God, Consciousness, and the Spiritual Life of Fungi

Philosophers and theologians often describe God as a kind of ultimate necessary being that undergirds the contingency of the world. And not a “being” as a kind of “entity.” God is not an entity. God is not an agent in the ordinary sense. If God is anything, they are beyond the limitations of that distinction.

The word “undergird” does a lot of work in the first sentence. But it is obviously just a metaphor, one that implies a kind of support. But when we think of “support” we think of how the floor supports our feet. It is a very basic physical metaphor, which becomes a cognitive scaffold through which we understand more abstract types of “support.”

And what could be more abstract than the idea that behind every contingent causal chain there is something deeply necessary that “supports” the existence of all the contingent things/processes?

But we have no idea how to really conceptualize exactly how God does this “work.” Philosophers just use the get-out-of-jail card that is the term “transcendence.” This does a lot of work. 

We tell ourselves it’s all beyond our understanding. Beyond the limitations of human thought and language. Beyond the limitations of any concept, any framework, any paradigm of understanding. It is beyond the limitations of ordinary physical matter, and beyond any possible property we can ascribe to it.

But what if this “God” is beyond our ability to tell whether we are just uttering nonsense or whether we are speaking to something that even exists?
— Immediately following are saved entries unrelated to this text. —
(** What [fit] leaves on the instance. *)
Record fitted (rng code : Type) : Type := mk_fitted {
  final_model : list code;
  theta : list float64;
  n_terms : nat;
  pivv : list nat;
  estimated_tolerance : float64;
  state : er_state rng
}.

Arguments mk_fitted {rng code}.
Arguments final_model {rng code} f.
Arguments theta {rng code} f.
Arguments n_terms {rng code} f.
Arguments pivv {rng code} f.
Arguments estimated_tolerance {rng code} f.
Arguments state {rng code} f.

(** [len(selected_terms) > np.max([8, n_regressors / 2])] *)
Definition over_limit (len n_regressors : nat) : bool :=
  let half := (inject_Z (Z.of_nat n_regressors) / 2)%Q in
  let bound := if Qle_bool 8 half then half else 8%Q in
  Qltb bound (inject_Z (Z.of_nat len)).

Section Selection.

Variables (rng code : Type).
(** [self.rng.permutation] *)
Variable permutation : rng -> list Q -> list Q * rng.
(** the method named by [self.mutual_information_estimator] *)
Variable mutual_information : list Q -> list Q -> outcome float64.
(** [self.conditional_mutual_information] *)
Variable cmi : list Q -> list Q -> list Q -> outcome float64.
(** [A @ LA.pinv(A) @ y], the matrix given by its columns *)
Variable pinv_project : list (list Q) -> list Q -> list Q.
(** the method named by [self.estimator] *)
Variable estimator : list (list Q) -> list Q -> list float64.
Variables (n_perm : nat) (q h : float64) (skip_forward : bool).

(** The loop [for i in range(self.n_perm)]: one permutation draw and one
    estimate per round. *)
Fixpoint permutation_estimates (n : nat) (g : rng) (y : list Q)
  : outcome (list float64 * rng) :=
  match n with
  | O => Return ([], g)
  | S m =>
      let (y_perm, g1) := permutation g y in
      v <- mutual_information y y_perm ;;
      r <- permutation_estimates m g1 y ;;
      Return (v :: fst r, snd r)
  end.
Lemma finishFlushIfPossible_waits s s' :
  finishFlushIfPossible s = Ok s' ->
  resetWaits s ->
  (resetWaits s' /\ queue s' = queue s) \/ resetReposted (queue s) s'.
Proof.
  destruct s as [l so su si vd ad r ae ve pe g fa fv rip rp w t q].
  unfold resetWaits, resetReposted, flushUnderWay, finishFlushIfPossible.
  cbn [mFlushingAudio mFlushingVideo mResetPostponed mResetInProgress mRenderer
       queue].
  intros Hf (Hn & -> & ->). revert Hf.
  destruct fa, fv; simpl;
    try (intros Hf; inv_ok; left; simpl; repeat split; auto; fail);
    destruct r; simpl; try discriminate;
    destruct ad, vd; simpl; intros Hf; inv_ok; right; simpl;
    repeat split; reflexivity.
Qed.

Lemma instantiateDecoder_waits audio s st s' :
  instantiateDecoder audio s = Ok (st, s') ->
  mFlushingAudio s' = mFlushingAudio s /\ mFlushingVideo s' = mFlushingVideo s
  /\ mResetPostponed s' = mResetPostponed s
  /\ mResetInProgress s' = mResetInProgress s.
Proof.
  unfold instantiateDecoder. intros Hf. crush; simpl; auto.
Qed.

Lemma scanInstantiate_waits s s' :
  scanInstantiate s = Ok s' ->
  resetWaits s -> resetWaits s' /\ queue s' = queue s.
Proof.
  unfold scanInstantiate, bind, resetWaits, flushUnderWay.
  intros Hf (Hn & Hp & Hr).
  destruct (instantiateDecoder false (set_mScanSourcesPending false s))
    as [[st1 s1]|] eqn:E1; [|discriminate].
  simpl in Hf.
  destruct (instantiateDecoder_waits _ _ _ _ E1) as (Ha1 & Hv1 & Hp1 & Hr1).
  destruct (instantiateDecoder_frame _ _ _ _ E1) as (Hq1 & _).
  simpl in Ha1, Hv1, Hp1, Hr1, Hq1.
  destruct (negb (isNull (mAudioSink s1))).
  - destruct (instantiateDecoder true s1) as [[st2 s2]|] eqn:E2; [|discriminate].
    simpl in Hf. inv_ok.
    destruct (instantiateDecoder_waits _ _ _ _ E2) as (Ha2 & Hv2 & Hp2 & Hr2).
    destruct (instantiateDecoder_frame _ _ _ _ E2) as (Hq2 & _).
    rewrite Ha2, Hv2, Hp2, Hr2, Hq2, Ha1, Hv1, Hp1, Hr1, Hq1. auto.
  - inv_ok. rewrite Ha1, Hv1, Hp1, Hr1, Hq1. auto.
Qed.

Lemma resetWaits_notifyListener m e1 e2 s :
  resetWaits s ->
  resetWaits (notifyListener m e1 e2 s)
  /\ queue (notifyListener m e1 e2 s) = queue s.
Proof.
  unfold notifyListener. intros Hw.
  destruct (mListener s); [destruct (listener_promote _ _)|]; auto.
Qed.

Lemma feedDecoderInputData_waits audio msg s st s' :
  feedDecoderInputData audio msg s = Ok (st, s') ->
  resetWaits s -> resetWaits s' /\ queue s' = queue s.
Proof.
  unfold feedDecoderInputData, bind. intros Hf Hw.
  crush; simpl; auto;
    match goal with
    | Hfl : flushDecoder _ _ _ = Ok _ |- _ =>
        apply flushDecoder_waits in Hfl; [exact Hfl | exact Hw]
    end.
Qed.

Lemma onDecoderNotify_waits audio msg cr s s' :
  isReset (msg, 0) = false ->
  onDecoderNotify audio msg cr s = Ok s' ->
  resetWaits s -> waitsOrReposted s s'.
Proof.
  unfold onDecoderNotify, bind, CHECK, renderBuffer. intros Hm Hf Hw.
  repeat (break_match; try discriminate; inv_ok); inv_ok;
    try match goal with
      | Hfd : feedDecoderInputData _ _ _ = Ok _ |- _ =>
          apply feedDecoderInputData_waits in Hfd; [|exact Hw];
          destruct Hfd as [Hw1 Hq1];
          first [ apply (waits_posted _ _ msg 0);
                  [exact Hw1 | simpl; now rewrite Hq1 | exact Hm]
                | apply waits_same_queue; [exact Hw1 | simpl; exact Hq1] ]
      end;
    try (apply waits_same_queue; [exact Hw | reflexivity]);
    apply finishFlushIfPossible_waits in Hf;
    try (destruct Hf as [[Hw1 Hq1] | Hre];
         [apply waits_same_queue; [exact Hw1 | exact Hq1] | right; exact Hre]);
    destruct Hw as (Hn & Hp & Hr);
    unfold resetWaits, flushUnderWay; simpl; repeat split; auto;
    (left; discriminate) || (right; discriminate).
Qed.

Lemma onMessageReceived_waits m s s' :
  onMessageReceived m s = Ok s' ->
  resetWaits s -> waitsOrReposted s s'.
Proof.
  destruct m; simpl onMessageReceived.
  10: { intros Hf Hw. pose proof Hw as (Hn & Hp & Hr). revert Hf.
        destruct (mFlushingAudio s) eqn:Ea, (mFlushingVideo s) eqn:Ev; simpl;
          try (destruct Hn; congruence);
          intros Hf; inv_ok; apply waits_same_queue; try reflexivity;
          (split; [exact Hn | split; [reflexivity | exact Hr]]). }
  6, 7: apply onDecoderNotify_waits; reflexivity.
  all: unfold scanFeed, postScanSources, CHECK, bind; intros Hf Hw;
    repeat (break_match; try discriminate; inv_ok); inv_ok;
    try match goal with
      | Hsc : scanInstantiate _ = Ok _ |- _ =>
          apply scanInstantiate_waits in Hsc; [|exact Hw];
          destruct Hsc as [Hw1 Hq1]
      end;
    try (apply waits_same_queue; [exact Hw | reflexivity]);
    try match goal with
      | |- waitsOrReposted _ (notifyListener ?m ?a ?b ?x) =>
          assert (Hwx : resetWaits x) by first [exact Hw1 | exact Hw];
          destruct (resetWaits_notifyListener m a b x Hwx) as [Hw2 Hq2];
          apply waits_same_queue;
          [exact Hw2 | rewrite Hq2; simpl; first [exact Hq1 | reflexivity]]
      end;
    try (apply waits_same_queue; [exact Hw1 | simpl; exact Hq1]);
    try (eapply waits_posted; [ | simpl; rewrite ?Hq1; reflexivity | reflexivity];
         first [exact Hw1 | exact Hw]).
Qed.

Lemma resetWaits_taken e s : resetWaits s -> resetWaits (taken e s).
Proof.
  intros Hw. destruct e as [m|n]; simpl; [exact Hw|].
  destruct (nth_error (queue s) n); exact Hw.
Qed.

Lemma step_taken e s s' :
  step e s = Ok s' ->
  s' = taken e s
  \/ exists m, eventMsg e s = Some m /\ onMessageReceived m (taken e s) = Ok s'.
Proof.
  destruct e as [m|n]; simpl.
  - intros Hf. right. eauto.
  - unfold dispatchQueued.
    destruct (nth_error (queue s) n) as [[m d]|]; simpl; intros Hf.
    + right. eauto.
    + left. now inv_ok.
Qed.
(** X24. When the catalog of the join is the one the cleaner produces,
    every row of the join has a catalog rating between 0 and 5 and a
    review count; its engagement score is null only if the review count
    plus one is not positive, and with a review count of 0 or more the
    score lies between 0 and 5 times the logarithm. *)
Theorem scores_of_cleaned_catalog
  (P : NumericParser) (rows : list Goodreads.Raw.Row)
  (community : list CommunityRating) (row : Database.Master.Row) :
  In row (Database.sql_query (Goodreads.goodreads_final rows) community) ->
  exists q n,
    Database.Master.goodreads_rating row = Some q
    /\ (0 <= q)%Q /\ (q <= 5)%Q
    /\ Database.Master.goodreads_review_count row = Some n
    /\ (Database.Master.engagement_score row = None <-> (n + 1 <= 0)%Z)
    /\ ((0 <= n)%Z ->
        exists e, Database.Master.engagement_score row = Some e
                  /\ (0 <= e <= 5 * (ln (IZR (n + 1)) / ln 10))%R).
Proof.
  intros Hrow. apply sql_query_In in Hrow.
  destruct Hrow as (b & c & Hin & _ & ->).
  apply left_join_In in Hin. destruct Hin as [Hb _].
  apply goodreads_final_In in Hb. destruct Hb as (raw & Hraw & ->).
  unfold Goodreads.goodreads_clean in Hraw. apply filter_In in Hraw.
  destruct Hraw as [_ Hmask]. apply rating_mask_true in Hmask.
  destruct Hmask as (q & Hq & H0 & H5).
  exists q, (Goodreads.review_count_of raw).
  set (b := Goodreads.finish raw).
  assert (Hr : goodreads_rating b = Some q) by exact Hq.
  assert (Hn : goodreads_review_count b
               = Some (Goodreads.review_count_of raw)) by reflexivity.
  destruct (engagement_score_cases b) as (_ & Hval & Hnull).
  split; [exact Hr|]. split; [exact H0|]. split; [exact H5|].
  split; [exact Hn|]. split.
  - change (Database.Master.engagement_score (Database.select b c))
      with (Database.engagement_score b).
    rewrite Hnull. split.
    + intros [Hf | [Hf | (n & Hn' & Hle)]]; try congruence.
    + intros Hle. right. right. now exists (Goodreads.review_count_of raw).
  - intros Hpos.
    exists (Q2R q * (ln (IZR (Goodreads.review_count_of raw + 1)) / ln 10))%R.
    split; [apply (Hval q _ Hr Hn); lia|].
    pose proof (log10_nonneg _ Hpos) as Hlog.
    assert (Hq0 : (0 <= Q2R q)%R).
    { apply Qle_Rle in H0. unfold Q2R in H0 at 1. simpl in H0. lra. }
    assert (Hq5 : (Q2R q <= 5)%R).
    { apply Qle_Rle in H5. unfold Q2R in H5 at 2. simpl in H5. lra. }
    split; [now apply Rmult_le_pos|]. now apply Rmult_le_compat_r.
Qed.

Lemma scores_of_cleaned_catalog_witness :
  let rows := [rated_row (CStr (lit "4.47"))] in
  let row := Database.select
               (@Goodreads.finish Decimal.parser
                  (rated_row (CStr (lit "4.47"))))
               (Some (sample_aggregate 4.5%Q)) in
  In row (Database.sql_query (@Goodreads.goodreads_final Decimal.parser rows)
            [sample_aggregate 4.5%Q])
  /\ exists q n,
       Database.Master.goodreads_rating row = Some q
       /\ (0 <= q)%Q /\ (q <= 5)%Q
       /\ Database.Master.goodreads_review_count row = Some n
       /\ (Database.Master.engagement_score row = None <-> (n + 1 <= 0)%Z)
       /\ ((0 <= n)%Z ->
           exists e, Database.Master.engagement_score row = Some e
                     /\ (0 <= e <= 5 * (ln (IZR (n + 1)) / ln 10))%R).
Proof.
  intros rows row.
  assert (Hin : In row (Database.sql_query
                          (@Goodreads.goodreads_final Decimal.parser rows)
                          [sample_aggregate 4.5%Q]))
    by (left; reflexivity).
  split; [exact Hin|].
  apply (scores_of_cleaned_catalog Decimal.parser rows
           [sample_aggregate 4.5%Q] row Hin).
Defined.

(** ** Countries *)

Section CountryFacts.

Lemma split_first_app (x y : str) :
  ~ In comma x -> split_first (x ++ comma :: y) = x.
Proof.
  induction x as [|c x IH]; simpl; intros Hn.
  - reflexivity.
  - destruct (Ascii.eqb_spec c comma) as [-> | _]; [tauto|].
    f_equal. apply IH. tauto.
Qed.

Lemma split_first_no_comma (x : str) : ~ In comma x -> split_first x = x.
Proof.
  induction x as [|c x IH]; simpl; intros Hn; [reflexivity|].
  destruct (Ascii.eqb_spec c comma) as [-> | _]; [tauto|].
  f_equal. apply IH. tauto.
Qed.
(** C1, as amended.  [selectRandomUsers] returns the empty sequence when
    [n <= 0] and the input list, in its order, when [n >= m].  When
    [0 < n < m] it panics with the message of line 63 or returns exactly
    [n] elements, read at pairwise distinct indices of the input list: each
    is an element of the input list, and they are distinct when the
    elements of the input list are. *)
Theorem selectRandomUsers_returns (n : Z) (users : list string) (w : World) :
  ((n ≤ 0)%Z → selectRandomUsers n users w = (Done [], w)) ∧
  ((n >= Z.of_nat (length users))%Z →
     selectRandomUsers n users w = (Done users, w)) ∧
  ((0 < n < Z.of_nat (length users))%Z →
     match selectRandomUsers n users w with
     | (Done selections, _) =>
         Z.of_nat (length selections) = n ∧
         (∃ idxs, NoDup idxs ∧
            Forall2 (λ i u, users !! i = Some u) idxs selections) ∧
         (∀ u, u ∈ selections → u ∈ users) ∧
         (NoDup users → NoDup selections)
     | (Panicked p, _) => p = UnableToSelectRandomValue n (length users)
     | (OutOfFuel, _) => False
     end).
Proof.
  destruct (selectRandomUsers_cases n users w) as (Hle & Hge & Hbetween).
  split_and!; [done|done|].
  intros Hn. specialize (Hbetween Hn).
  destruct (selectRandomUsers n users w) as [[selections|p|] w']; [|tauto..].
  tauto.
Qed.

(** C1, as stated, fails in three ways: the elements read at distinct
    indices of a list with a repeated element are not distinct; the sampler
    panics when a selection meets too many selected indices; a negative
    count gives the empty sequence. *)
Lemma selectRandomUsers_not_as_claimed :
  ¬ samplerClaim 2 ["a"; "a"; "b"]
      (selectRandomUsers 2 ["a"; "a"; "b"] (drawing [0; 1])).1
  ∧ ¬ samplerClaim 2 fourUsers (selectRandomUsers 2 fourUsers (drawing [])).1
  ∧ ¬ samplerClaim (-2) fourUsers (selectRandomUsers (-2) fourUsers (drawing [])).1.
Proof.
  split_and!.
  - intros (_ & _ & Hsel).
    destruct Hsel as (selections & Hout & _ & Hnd & _); [done|simpl; lia|].
    vm_compute in Hout. injection Hout as <-.
    apply NoDup_cons in Hnd as [Ha _]. apply Ha. by left.
  - intros (_ & _ & Hsel).
    destruct Hsel as (selections & Hout & _); [done|simpl; lia|].
    vm_compute in Hout. discriminate.
  - intros (_ & _ & Hsel).
    destruct Hsel as (selections & Hout & Hlen & _); [done|simpl; lia|].
    lia.
Qed.

(** C3, as amended.  In the branch [0 < n < m] every selected element has
    a retry budget of its own: the count of the draws that meet an already
    chosen index starts again at 0 for each element.  The sampler returns,
    with all [n] elements, when no element met more than [5 * n] chosen
    indices, and it panics, returning nothing, at the first element that
    did. *)
Theorem selectRandomUsers_budget (n : Z) (users : list string) (w : World) :
  (0 < n < Z.of_nat (length users))%Z →
  let counts :=
    collisionCounts (Z.to_nat n) (Z.to_nat (5 * n) + 1) (length users) ∅ (rand w) in
  match selectRandomUsers n users w with
  | (Done selections, _) =>
      Forall (λ c, c ≤ Z.to_nat (5 * n)) counts ∧
      Z.of_nat (length selections) = n
  | (Panicked p, _) =>
      p = UnableToSelectRandomValue n (length users) ∧
      Exists (λ c, Z.to_nat (5 * n) < c) counts
  | (OutOfFuel, _) => False
  end.
Proof.
  intros Hn. simpl.
  pose proof (selectRandomUsers_indices_aux := selectLoop_indices n users
    ltac:(lia) (Z.to_nat n) ∅ [] [] w ltac:(lia)).
  pose proof (selectLoop_counts n users (Z.to_nat n) ∅ [] w
    ltac:(lia) ltac:(lia)) as Hcounts.
  simpl in Hcounts.
  replace (5 * n)%Z with (n * 5)%Z by lia.
  unfold selectRandomUsers. rewrite !bool_decide_eq_false_2 by lia.
  destruct (selectLoop _ n users ∅ [] w) as [[selections|p|] w']; [| |done].
  - destruct Hcounts as [Hall _]. split; [done|].
    destruct selectRandomUsers_indices_aux as (idxs & _ & _ & Hlen & _).
    { intros i. rewrite lookup_empty. simpl. split; [done|].
      by intros ?%elem_of_nil. }
    { constructor. }
    { constructor. }
    simpl in Hlen. lia.
  - split; [|done].
    apply selectRandomUsers_indices_aux; [|constructor|constructor].
    intros i. rewrite lookup_empty. simpl. split; [done|].
    by intros ?%elem_of_nil.
Qed.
Could we not be just saying silly things thinking we are deep and profound?

Going Beyond the Need for Theology

What is the alternative? To simply notice all the contingency. To see it. And accept it radically. To not attempt to even explain it. To go beyond the desire to explain why there is contingency by appealing to this transcendent Superessential Being that is beyond our ability to even make reference to it or assign it properties. 

If God is beyond the limitations of needing to either exist or not exist, then surely They are beyond the limitations of needing to care about our existence, to love us and offer us salvation. 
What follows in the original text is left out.